Comment by voidmain

8 years ago

The increasing latency [1] of access to larger amounts of storage isn't a constant factor, though, even asymptotically. There was a fun post on HN a while ago arguing that random access latency to N bytes is asymptotically O(N^0.5), from both empirical data about real systems and theoretically from the Bekenstein bound and the speed of light. And even if you don't buy that it clearly can't be less than O(N^1/3). Don't go preaching this in job interviews, though :-)

The truth is that complexity theory is always done relative to some abstract machine model, and as with all models it's up to you to determine if the model is a good fit for your practical reality. "To the extent that mathematics reflects reality it is not certain, and to the extent that it is certain it does not reflect reality." There exist abstract models, like the cache oblivious model, that do a somewhat better job of grappling with this issue but don't require to just throw up your hands and rely solely on benchmarks of real hardware. There is probably room for new theory in this area.

[1] not throughput, which isn't as hard to scale up

8 comments

voidmain

timerol 8 years ago

The article in question: https://news.ycombinator.com/item?id=12383012

It's fun to think about, but the presentation played fast and loose with a few concepts. Sparked some lively discussion because of that. I really like the idea of needing to count random memory accesses as costing more than sequential accesses when analyzing algorithms in a big-O-type notation.

Ar-Curunir 8 years ago

back when HDDs were a thing, and sequential accesses were much, much faster than random accesses.
So people developed algorithms that maximised locality of reference, like B-trees. An interesting line of work in this vein is that of cache-oblivious algorithms :)

MaxBarraclough 8 years ago

> even if you don't buy that it clearly can't be less than O(N^1/3)

Maybe I'm missing something, but why's that?

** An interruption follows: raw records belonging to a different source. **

(* ===== verification/WizardPlan.v ===== *)
(** What planning guarantees (toolchain/wizard/src/pipeline/plan.rs): the
    declarations of the nodes have no cycle, so every request for artifacts
    plans; the nodes are in the order of their dependencies, each with exactly
    the inputs it declares; and every stream has one producer, the consumers
    that read it, and a destination. *)

From stdpp Require Import gmap.
From S2P Require Import Prelude Utf Wizard.

#[local] Open Scope nat_scope.

(** ** Lists *)

Lemma bind_insert_perm {A B} (f : A → list B) (l : list A) i x y z :
  l !! i = Some x → f y ≡ₚ f x ++ z → (<[i := y]> l ≫= f) ≡ₚ (l ≫= f) ++ z.
Proof.
  intros Hi Hf. revert i Hi. induction l as [|a l IH]; intros [|i] Hi; simplify_eq/=.
  - rewrite Hf. by rewrite <- !(assoc_L (++)), (Permutation_app_comm z).
  - by rewrite (IH i Hi), (assoc_L (++)).
Qed.

Lemma bind_insert_same {A B} (f : A → list B) (l : list A) i x y :
  l !! i = Some x → f y = f x → (<[i := y]> l ≫= f) = l ≫= f.
Proof.
  intros Hi Hf. revert i Hi. induction l as [|a l IH]; intros [|i] Hi; simplify_eq/=; [by rewrite Hf|].
  by rewrite (IH i Hi).
Qed.

Lemma fmap_insert_same {A B} (f : A → B) (l : list A) i x y :
  l !! i = Some x → f y = f x → f <$> <[i := y]> l = f <$> l.
Proof. intros Hi Hf. rewrite list_fmap_insert, Hf. apply list_insert_id. by rewrite list_lookup_fmap, Hi. Qed.

Lemma NoDup_bind_lookup {A B} (f : A → list B) (l : list A) i j x y e :
  NoDup (l ≫= f) → l !! i = Some x → l !! j = Some y → e ∈ f x → e ∈ f y → i = j.
Proof.
  revert i j. induction l as [|a l IH]; intros i j Hd Hi Hj Hx Hy; [done|].
  cbn in Hd. apply NoDup_app in Hd as (H1 & H2 & H3).
  destruct i as [|i], j as [|j]; simplify_eq/=; try done.
  - destruct (H2 e Hx). apply list_elem_of_bind. exists y. split; [done|]. by eapply list_elem_of_lookup_2.
  - destruct (H2 e Hy). apply list_elem_of_bind. exists x. split; [done|]. by eapply list_elem_of_lookup_2.
  - f_equal. by apply IH.
Qed.
Lemma NoDup_bind_at {A B} (f : A → list B) (l : list A) i x : NoDup (l ≫= f) → l !! i = Some x → NoDup (f x).
Proof.
  revert i. induction l as [|a l IH]; intros [|i] Hd Hi; simplify_eq/=; apply NoDup_app in Hd as (H1 & _ & H3); eauto.
Qed.
Lemma NoDup_fmap_elem {A B} (f : A → B) l x y : NoDup (f <$> l) → x ∈ l → y ∈ l → f x = f y → x = y.
Proof.
  intros Hd [i Hi]%list_elem_of_lookup [j Hj]%list_elem_of_lookup He. cut (i = j); [congruence|].
  eapply (NoDup_lookup _ _ _ (f x) Hd); rewrite list_lookup_fmap; [by rewrite Hi|by rewrite Hj, He].
Qed.

Lemma find_port_None pt bs : find_port pt bs = None ↔ ∀ b, b ∈ bs → port b ≠ pt.
Proof.
  unfold find_port. destruct (list_find _ bs) as [[i b]|] eqn:Hf; cbn.
  - apply list_find_Some in Hf as (Hi & Hb & _). split; [done|].
    intros Hall. by destruct (Hall b (list_elem_of_lookup_2 _ _ _ Hi)).
  - apply list_find_None in Hf. rewrite Forall_forall in Hf. naive_solver.
Qed.

Lemma elem_of_streams pt s (bs : list PortBinding) : {| port := pt; stream := s |} ∈ bs → s ∈ stream <$> bs.
Proof. intros Hb. apply list_elem_of_fmap. eexists. split; [|exact Hb]. done. Qed.

(** ** The declarations *)

(** How deep a kind is in the declarations. *)
Definition rank (k : NodeKind) : nat :=
  match k with
  | InstallerPull | StubPull | KernelPull | LayerPayloads | OverlayPull => 0
  | InitramfsTail | OverlayTar => 1
  | Concat => 2
  | Uki => 3
  | Sign => 4
  | Iso | Raw => 5
  end.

To the rest of your comment: all good points.

voidmain 8 years ago
Well, if with your best technology you can pack B bits of information in 1 m^3 of space, and you need to store N bits of information, you are going to need (N/B) m^3 of space to store it. And then the speed of light limits you to around (N/B)^(1/3)/c seconds of latency to get to the farthest bits.
(This ultimately violates the Bekenstein bound - as your server cube grows it will eventually collapse into a black hole - but this is not really a concern with forseeable technology! More practically, though, Earth's gravity makes it hard to build very high in the air, which limits you to O(N^1/2), and things like cooling and maintenance access probably impose a limit somewhere in between.)
- MaxBarraclough 8 years ago
  
  Makes sense, thanks.
adrianN 8 years ago

Imagine your bits stored in a sphere around your CPU. Take into account the time light needs to reach the bit you want to touch.